§ Work task: In the entries that follow, the line with "assignment reads row" opens the range and the line with "(list A)) (i" closes it; repeat that range exactly, both lines included.

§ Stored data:
(* ===== verification/PyRes.v ===== *)
(** Pure computations that may raise, over lists: comprehensions, [sum], [min] and
    [max], with their inversion lemmas. *)
From S2P Require Import Prelude.
Local Open Scope Z_scope.

Definition r_assert (b : bool) : res unit := if b then Ok tt else Err AssertionError.
Definition py_cdiv (a b : Z) : res Z := if b =? 0 then Err ZeroDivisionError else Ok (cdiv a b).
(** [max(l)] and [min(l)]. *)
Definition py_list_max (l : list Z) : res Z := match l with [] => Err ValueError | x :: l' => Ok (foldl Z.max x l') end.
Definition py_list_min (l : list Z) : res Z := match l with [] => Err ValueError | x :: l' => Ok (foldl Z.min x l') end.
(** [sum(f(x) for x in l)] *)
Definition sum_with {A} (f : A -> res Z) (l : list A) : res Z := ns ← mapM f l ; Ok (zsum ns).

(** ** Inversion *)

Lemma bind_Ok {A B} (m : res A) (k : A -> res B) b : (x ← m ; k x) = Ok b -> exists x, m = Ok x /\ k x = Ok b.
Proof. destruct m as [x|e]; [|done]. intros Hk. by exists x. Qed.

Lemma r_assert_Ok b u : r_assert b = Ok u -> b = true.
Proof. by destruct b. Qed.

Lemma py_cdiv_Ok a b n : py_cdiv a b = Ok n -> b <> 0 /\ n = cdiv a b.
Proof. unfold py_cdiv. destruct (b =? 0) eqn:E; [done|]. intros [= <-]. lia. Qed.

Lemma py_floordiv_Ok a b n : py_floordiv a b = Ok n -> b <> 0 /\ n = a / b.
Proof. unfold py_floordiv. destruct (b =? 0) eqn:E; [done|]. intros [= <-]. lia. Qed.

Lemma py_mod_Ok a b n : py_mod a b = Ok n -> b <> 0 /\ n = a mod b.
Proof. unfold py_mod. destruct (b =? 0) eqn:E; [done|]. intros [= <-]. lia. Qed.

(** [H : (x ← m ; k x) = Ok b] becomes [Hx : m = Ok x] and [H : k x = Ok b]. *)
Tactic Notation "bind_inv" hyp(H) "as" simple_intropattern(x) simple_intropattern(Hx) :=
  apply bind_Ok in H as (x & Hx & H).

Lemma mapM_Ok {A B} (f : A -> res B) l ks : mapM f l = Ok ks <-> Forall2 (fun x y => f x = Ok y) l ks.
Proof.
  revert ks. induction l as [|x l IH]; intros ks; simpl.
  - split; [intros [= <-]; constructor|]. intros H. by inversion H.
  - split.
    + intros H. bind_inv H as y Hy. bind_inv H as ys Hys. injection H as <-. constructor; [done|]. by apply IH.
    + intros H. inversion H as [|? y ? ys Hy Hys]; subst. apply IH in Hys. unfold mbind, res_bind in *. by rewrite Hy, Hys.
Qed.

Lemma mapM_length {A B} (f : A -> res B) l ks : mapM f l = Ok ks -> length ks = length l.
Proof. intros H%mapM_Ok. symmetry. by eapply Forall2_length. Qed.

Lemma mapM_total {A B} (f : A -> res B) (g : A -> B) l : (forall x, x ∈ l -> f x = Ok (g x)) -> mapM f l = Ok (map g l).
Proof.
  intros H. apply mapM_Ok. induction l as [|x l IH]; simpl; [constructor|].
  constructor; [apply H; left|]. apply IH. intros y Hy. apply H. by right.
Qed.

Lemma sum_with_total {A} (f : A -> res Z) g l : (forall x, x ∈ l -> f x = Ok (g x)) -> sum_with f l = Ok (zsum (map g l)).
Proof. intros H. unfold sum_with. by rewrite (mapM_total f g l H). Qed.

Lemma py_list_max_Ok l m : py_list_max l = Ok m -> m ∈ l /\ forall x, x ∈ l -> x <= m.
Proof.
  destruct l as [|x l]; [done|]. simpl. intros [= <-].
  assert (H : forall a, foldl Z.max a l ∈ a :: l /\ forall y, y ∈ a :: l -> y <= foldl Z.max a l).
  { induction l as [|y l IH]; intros a; simpl.
    - split; [left|]. intros z ->%list_elem_of_singleton. lia.
    - destruct (IH (Z.max a y)) as [Hin Hle]. split.
      + apply elem_of_cons in Hin as [->|Hin]; [|by right; right]. destruct (Z.max_spec a y) as [[_ ->]|[_ ->]]; [right; left|left].
      + intros z Hz. pose proof (Hle (Z.max a y) ltac:(left)).
        apply elem_of_cons in Hz as [->|Hz]; [lia|]. apply elem_of_cons in Hz as [->|Hz]; [lia|]. apply Hle. by right. }
  apply H.
Qed.

Lemma py_list_min_Ok l m : py_list_min l = Ok m -> m ∈ l /\ forall x, x ∈ l -> m <= x.
Proof.
  destruct l as [|x l]; [done|]. simpl. intros [= <-].
  assert (H : forall a, foldl Z.min a l ∈ a :: l /\ forall y, y ∈ a :: l -> foldl Z.min a l <= y).
  { induction l as [|y l IH]; intros a; simpl.
    - split; [left|]. intros z ->%list_elem_of_singleton. lia.
    - destruct (IH (Z.min a y)) as [Hin Hle]. split.
      + apply elem_of_cons in Hin as [->|Hin]; [|by right; right]. destruct (Z.min_spec a y) as [[_ ->]|[_ ->]]; [left|right; left].
      + intros z Hz. pose proof (Hle (Z.min a y) ltac:(left)).
        apply elem_of_cons in Hz as [->|Hz]; [lia|]. apply elem_of_cons in Hz as [->|Hz]; [lia|]. apply Hle. by right. }
  apply H.
Qed.

Lemma py_list_max_total l : l <> [] -> exists m, py_list_max l = Ok m.
Proof. destruct l; [done|]. by eexists. Qed.

(** [len(set(l)) == 1] *)
Lemma remove_dups_single `{EqDecision A} (l : list A) x : remove_dups l = [x] -> forall y, y ∈ l <-> y = x.
Proof. intros H y. rewrite <-elem_of_remove_dups, H. apply list_elem_of_singleton. Qed.

Lemma remove_dups_const `{EqDecision A} (l : list A) x : l <> [] -> (forall y, y ∈ l -> y = x) -> remove_dups l = [x].
Proof.
  intros Hl H. assert (Hp : remove_dups l ≡ₚ [x]).
  { apply NoDup_Permutation; [apply NoDup_remove_dups|apply NoDup_singleton|]. intros y. rewrite elem_of_remove_dups, list_elem_of_singleton.
    split; [apply H|]. intros ->. destruct l as [|z l]; [done|]. rewrite <-(H z) by left. left. }
  symmetry in Hp. by apply Permutation_length_1_inv in Hp.
Qed.

(** * NumPy arrays and torch tensors on the host as lists: element and slice
    assignment, and rows moved and swapped. *)
Local Open Scope Z_scope.

(** [a[i] = x] for an index that is not negative. *)
Definition np_set {A} (a : list A) (i : Z) (x : A) : res (list A) :=
  if (0 <=? i) && (i <? zlen a) then Ok (py_set a i x) else Err IndexError.

(** [a[lo:hi] = vals]: the slice is clipped; the lengths must agree, or one value is
    broadcast. *)
Definition np_assign {A} (a : list A) (lo hi : Z) (vals : list A) : res (list A) :=
  let lo := py_clip (zlen a) lo in
  let hi := Z.max lo (py_clip (zlen a) hi) in
  let write v := Ok (take (Z.to_nat lo) a ++ v ++ drop (Z.to_nat hi) a) in
  if zlen vals =? hi - lo then write vals
  else match vals with [x] => write (zreplicate (hi - lo) x) | _ => Err ValueError end.
(** [a[lo:hi] = x] *)
Definition np_fill {A} (a : list A) (lo hi : Z) (x : A) : list A :=
  let lo := py_clip (zlen a) lo in
  let hi := Z.max lo (py_clip (zlen a) hi) in
  take (Z.to_nat lo) a ++ zreplicate (hi - lo) x ++ drop (Z.to_nat hi) a.

(** [f] on one element. *)
Definition np_update {A} (a : list A) (i : Z) (f : A -> res A) : res (list A) := x ← py_get a i ; y ← f x ; np_set a i y.

(** [a[tgt] = a[src]] *)
Definition np_move {A} (a : list A) (src tgt : Z) : res (list A) := x ← py_get a src ; np_set a tgt x.
(** [a[i], a[j] = a[j], a[i]], where indexing copies the element. *)
Definition np_swap {A} (a : list A) (i j : Z) : res (list A) := x ← py_get a i ; y ← py_get a j ; a ← np_set a i y ; np_set a j x.
(** The same statement on the rows of a tensor: indexing gives views, so the second
    assignment reads row [i] after the first has written it. *)
Definition view_swap {A} (a : list A) (i j : Z) : res (list A) :=
  y ← py_get a j ; a ← np_set a i y ; x ← py_get a i ; np_set a j x.

(** [a[tgt, :n] = a[src, :n]] *)
Definition prefix_copy {A} (n : Z) (src tgt : list A) : list A :=
  let n := Z.to_nat (py_clip (zlen tgt) n) in take n src ++ drop n tgt.
Definition np_move_prefix {A} (a : list (list A)) (src tgt n : Z) : res (list (list A)) :=
  x ← py_get a src ; y ← py_get a tgt ; np_set a tgt (prefix_copy n x y).
(** The prefixes of two rows swapped, through a copy of the first. *)
Definition np_swap_prefix {A} (a : list (list A)) (i j n : Z) : res (list (list A)) :=
  x ← py_get a i ; y ← py_get a j ; a ← np_set a i (prefix_copy n y x) ; np_set a j (prefix_copy n x y).

(** ** Lemmas *)

Lemma np_set_ok {A} (l : list A) i x : (i < length l)%nat -> np_set l (Z.of_nat i) x = Ok (<[i := x]> l).
Proof. intros Hi. unfold np_set, zlen, py_set. rewrite Nat2Z.id. replace (_ && _) with true; [done|]. symmetry. apply andb_true_iff. lia. Qed.

Lemma np_set_Ok {A} (l : list A) i x l' : np_set l i x = Ok l' -> 0 <= i < zlen l /\ l' = <[Z.to_nat i := x]> l.
Proof. unfold np_set, py_set. destruct (_ && _) eqn:E; [|done]. intros [= <-]. apply andb_true_iff in E. split; [lia|done]. Qed.

Lemma py_get_ok {A} (l : list A) i x : l !! i = Some x -> py_get l (Z.of_nat i) = Ok x.
Proof. intros H. apply py_get_Some; [lia|]. by rewrite Nat2Z.id. Qed.

Lemma py_get_Ok {A} (l : list A) (i : nat) x : py_get l (Z.of_nat i) = Ok x -> l !! i = Some x.
Proof. rewrite py_get_nonneg by lia. rewrite Nat2Z.id. destruct (l !! i); [by intros [= ->]|done]. Qed.

Lemma np_move_ok {A} (a : list A) i j x : a !! i = Some x -> (j < length a)%nat -> np_move a (Z.of_nat i) (Z.of_nat j) = Ok (<[j := x]> a).
Proof. intros Hx Hj. unfold np_move. rewrite (py_get_ok a i x Hx). cbn [mbind res_bind]. by apply np_set_ok. Qed.

Lemma np_swap_ok {A} (a : list A) i j x y : a !! i = Some x -> a !! j = Some y ->
  np_swap a (Z.of_nat i) (Z.of_nat j) = Ok (<[j := x]> (<[i := y]> a)).
Proof.
  intros Hx Hy. unfold np_swap. rewrite (py_get_ok a i x Hx), (py_get_ok a j y Hy). cbn [mbind res_bind].
  pose proof (lookup_lt_Some _ _ _ Hx). pose proof (lookup_lt_Some _ _ _ Hy).
  rewrite np_set_ok by done. cbn [mbind res_bind]. apply np_set_ok. by rewrite length_insert.
Qed.

(** A swap of views duplicates the second row. *)
Lemma view_swap_ok {A} (a : list A) i j x y : a !! i = Some x -> a !! j = Some y ->
  view_swap a (Z.of_nat i) (Z.of_nat j) = Ok (<[j := y]> (<[i := y]> a)).
Proof.
  intros Hx Hy. unfold view_swap. rewrite (py_get_ok a j y Hy). cbn [mbind res_bind].
  pose proof (lookup_lt_Some _ _ _ Hx). pose proof (lookup_lt_Some _ _ _ Hy).
  rewrite np_set_ok by done. cbn [mbind res_bind]. rewrite (py_get_ok _ i y) by (by apply list_lookup_insert_eq). cbn [mbind res_bind].
  apply np_set_ok. by rewrite length_insert.
Qed.

Lemma lookup_swap {A} (a : list A) i j x y k : a !! i = Some x -> a !! j = Some y ->
  <[j := x]> (<[i := y]> a) !! k = if decide (k = i) then Some y else if decide (k = j) then Some x else a !! k.
Proof.
  intros Hx Hy. pose proof (lookup_lt_Some _ _ _ Hx) as Hi. pose proof (lookup_lt_Some _ _ _ Hy) as Hj.
  destruct (decide (k = j)) as [->|Hkj].
  - rewrite list_lookup_insert_eq by (by rewrite length_insert). case_decide; [subst; congruence|done].
  - rewrite list_lookup_insert_ne by done. case_decide; [subst; by apply list_lookup_insert_eq|by rewrite list_lookup_insert_ne by done].
Qed.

§ Task response:
    assignment reads row [i] after the first has written it. *)
Definition view_swap {A} (a : list A) (i j : Z) : res (list A) :=
  y ← py_get a j ; a ← np_set a i y ; x ← py_get a i ; np_set a j x.

(** [a[tgt, :n] = a[src, :n]] *)
Definition prefix_copy {A} (n : Z) (src tgt : list A) : list A :=
  let n := Z.to_nat (py_clip (zlen tgt) n) in take n src ++ drop n tgt.
Definition np_move_prefix {A} (a : list (list A)) (src tgt n : Z) : res (list (list A)) :=
  x ← py_get a src ; y ← py_get a tgt ; np_set a tgt (prefix_copy n x y).
(** The prefixes of two rows swapped, through a copy of the first. *)
Definition np_swap_prefix {A} (a : list (list A)) (i j n : Z) : res (list (list A)) :=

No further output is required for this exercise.